→ **WHAT TO PRODUCE**
From the entries below, reproduce exactly the line containing "comment says. *)", the line containing "split_and!; [by apply", and every line in between, with nothing added.

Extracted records
------------------------------------

(** C37: Any chain of builder calls gives a configuration a peer accepts.  Whatever the
    builder methods are called with, in any order and number, as long as windows,
    stream counts and the idle timeout fit a variable-length integer and the MTUs
    sixteen bits, the parameters the configuration stands for pass the peer's
    validation and arrive exactly as they were built; the MTU floors, the
    connection ID limit of two and the two admissible 0-RTT settings hold; and
    [validate] accepts the configuration exactly when the MTUs are ordered: a maximum
    below the initial MTU is rejected there, not raised by the setter as its doc
    comment says. *)
Theorem config_advertises ks :
  Forall call_ok ks ->
  let c := build ks in
  let tp := to_transport_params c in
  validate_params tp = Ok tt /\
  (len (encode_transport_params tp) <= u64_MAX -> decode_transport_params (encode_transport_params tp) = Ok tp) /\
  MIN_INITIAL_MTU <= initial_mtu c /\ 2 <= cfg_active_connection_id_limit c /\
  (max_early_data_size c = 0 \/ max_early_data_size c = u32_MAX) /\
  (validate c = Ok tt <-> min_mtu c <= initial_mtu c <= max_mtu c).
Proof.
  intros Hk c tp. pose proof (config_ok_build ks Hk) as Hc. fold c in Hc.
  split_and!; [by apply config_params_valid | | | | |]; [| by destruct Hc as ([[? _] _] & _) | by destruct Hc as (_ & _ & [? _] & _) | by destruct Hc as (_ & ? & _) |].
  - intros Hl. pose proof (config_params_ok c Hc) as Hp. unfold decode_transport_params.
    apply (decode_params_items tp Hp); [by apply buf_new_wf | |]; by rewrite ?rest_new, encode_params_items.
  - destruct Hc as ([_ Hm] & _). unfold validate.
    destruct (Z.ltb_spec (min_mtu c) MIN_INITIAL_MTU); [lia |].
    destruct (Z.ltb_spec (initial_mtu c) (min_mtu c)); [split; [done | lia] |].
    destruct (Z.ltb_spec (max_mtu c) (initial_mtu c)); split; done || lia.
Qed.

Lemma config_advertises_witness :
  let c := build [CInitialMtu 100; CMaxMtu 9000; CCidLimit 0; CEarlyData 5; CDatagram 1200; CIdle 0] in
  validate c = Ok tt /\ initial_mtu c = 1200 /\
  decode_transport_params (encode_transport_params (to_transport_params c)) = Ok (to_transport_params c) /\
  max_early_data_size c = u32_MAX.
Proof.
  destruct (config_advertises [CInitialMtu 100; CMaxMtu 9000; CCidLimit 0; CEarlyData 5; CDatagram 1200; CIdle 0])
    as (_ & H2 & _ & _ & _ & H6).
  { eapply bool_decide_unpack. vm_compute. exact I. }
  split_and!; [apply H6; vm_compute; split; congruence | reflexivity | apply H2; vm_compute; congruence | reflexivity].
Defined.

------------------------------------

→ **SOLUTION FOR THIS PROBLEM**
    comment says. *)
Theorem config_advertises ks :
  Forall call_ok ks ->
  let c := build ks in
  let tp := to_transport_params c in
  validate_params tp = Ok tt /\
  (len (encode_transport_params tp) <= u64_MAX -> decode_transport_params (encode_transport_params tp) = Ok tp) /\
  MIN_INITIAL_MTU <= initial_mtu c /\ 2 <= cfg_active_connection_id_limit c /\
  (max_early_data_size c = 0 \/ max_early_data_size c = u32_MAX) /\
  (validate c = Ok tt <-> min_mtu c <= initial_mtu c <= max_mtu c).
Proof.
  intros Hk c tp. pose proof (config_ok_build ks Hk) as Hc. fold c in Hc.
  split_and!; [by apply config_params_valid | | | | |]; [| by destruct Hc as ([[? _] _] & _) | by destruct Hc as (_ & _ & [? _] & _) | by destruct Hc as (_ & ? & _) |].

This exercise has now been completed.